Reduced catches laid the foundation for the presence of English salmon lords in this country from the middle of the 19th century. At the same time, the idea of hatching and breeding was developed, which would gradually develop into farming. First of trout, later salmon.

He takes us on a journey from fresh water, down rivers to the sea, the migration there, before the salmon return home, up again waterways and waterfalls – to his childhood cradle to spawn.

He swipes at a myriad of food recipes, including gravlax. Because in the same way as cod, salmon is culture. It presents fly fishing, fishing rods and well-known salmon fishermen such as Spanish dictator Francisco Franco and US President Jimmy Carter. A luxury fishing for the few.

War
“Salmon” is a full of amazement with fascinating historical anecdotes. Like the passage of the American War of Independence, in which the British fleet closed the ocean to cod fishing so that the rebels had to bet on salmon fishing for food in the rivers of New England.

Or when Japan’s aggressive fisheries efforts, after salmon, helped provoke the war against Russia in 1904-05 – which in turn fuelled the revolution and the fall of the tsar.
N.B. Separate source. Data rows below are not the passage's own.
Section json_ind.
Context (P : json → Prop) (Hnull : P JNull) (Hbool : ∀ b, P (JBool b))
  (Hnum : ∀ lit, P (JNum lit)) (Hstr : ∀ s, P (JStr s))
  (Harr : ∀ l, Forall P l → P (JArr l))
  (Hobj : ∀ l, Forall (λ kv, P kv.2) l → P (JObj l)).
Fixpoint json_nested_ind (v : json) : P v :=
  match v with
  | JNull => Hnull | JBool b => Hbool b | JNum n => Hnum n | JStr s => Hstr s
  | JArr l => Harr l ((fix go l : Forall P l := match l with
      | [] => Forall_nil_2 P
      | x :: l => Forall_cons_2 P x l (json_nested_ind x) (go l) end) l)
  | JObj l => Hobj l ((fix go l : Forall (λ kv, P kv.2) l := match l with
      | [] => Forall_nil_2 _
      | x :: l => Forall_cons_2 _ x l (json_nested_ind x.2) (go l) end) l)
  end.
End json_ind.

(** ** Printing *)

Definition escape_ascii (b : byte) : bytes :=
  let z := Zb b in
  if z =? 34 then bs "\" ++ ["034"%byte]
  else if z =? 92 then bs "\\"
  else if z =? 8 then bs "\b" else if z =? 12 then bs "\f"
  else if z =? 10 then bs "\n" else if z =? 13 then bs "\r"
  else if z =? 9 then bs "\t"
  else if (z <? 32) || (z =? 60) || (z =? 62) || (z =? 38)
       then bs "\u00" ++ hex_encode [b]
  else [b].

Definition escape_chunk (c : rchunk) : bytes :=
  match c with
  | Bad => bs "\ufffd"
  | Rune [b] => escape_ascii b
  | Rune e =>
    if decide (e = ["226"; "128"; "168"]%byte) then bs "\u2028"
    else if decide (e = ["226"; "128"; "169"]%byte) then bs "\u2029"
    else e
  end.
Battle of Tsushima in 1905.

The chapter on farming, called “Sea cattle”, is fairly succinct and largely problem-oriented. Kurlansky does not have much to spare for the tamed variety of salmon.

Globally
While the national press in Norway focuses largely on sea lice and escapes when explaining the decline of wild salmon populations in recent decades, Kurlansky has, in a global perspective, placed the weight of the explanations completely elsewhere. He talks about climate change, industrialisation, competition for food, overfishing and illegal fishing.

It’s not a happy story. It presents man-made problems and a coherent history of extinction – as are for a wide range of other species of animals, plants and fish.

In “Cod”, Kurlansky spoke of the overfishing which decimated the cod stock of the Grand Banks. However, the fish gradually returned there. But when it comes to salmon, the author is not an optimist. In the end, Kurlansky quotes Henry David Thoreau: “Who hears the fishes when they cry?”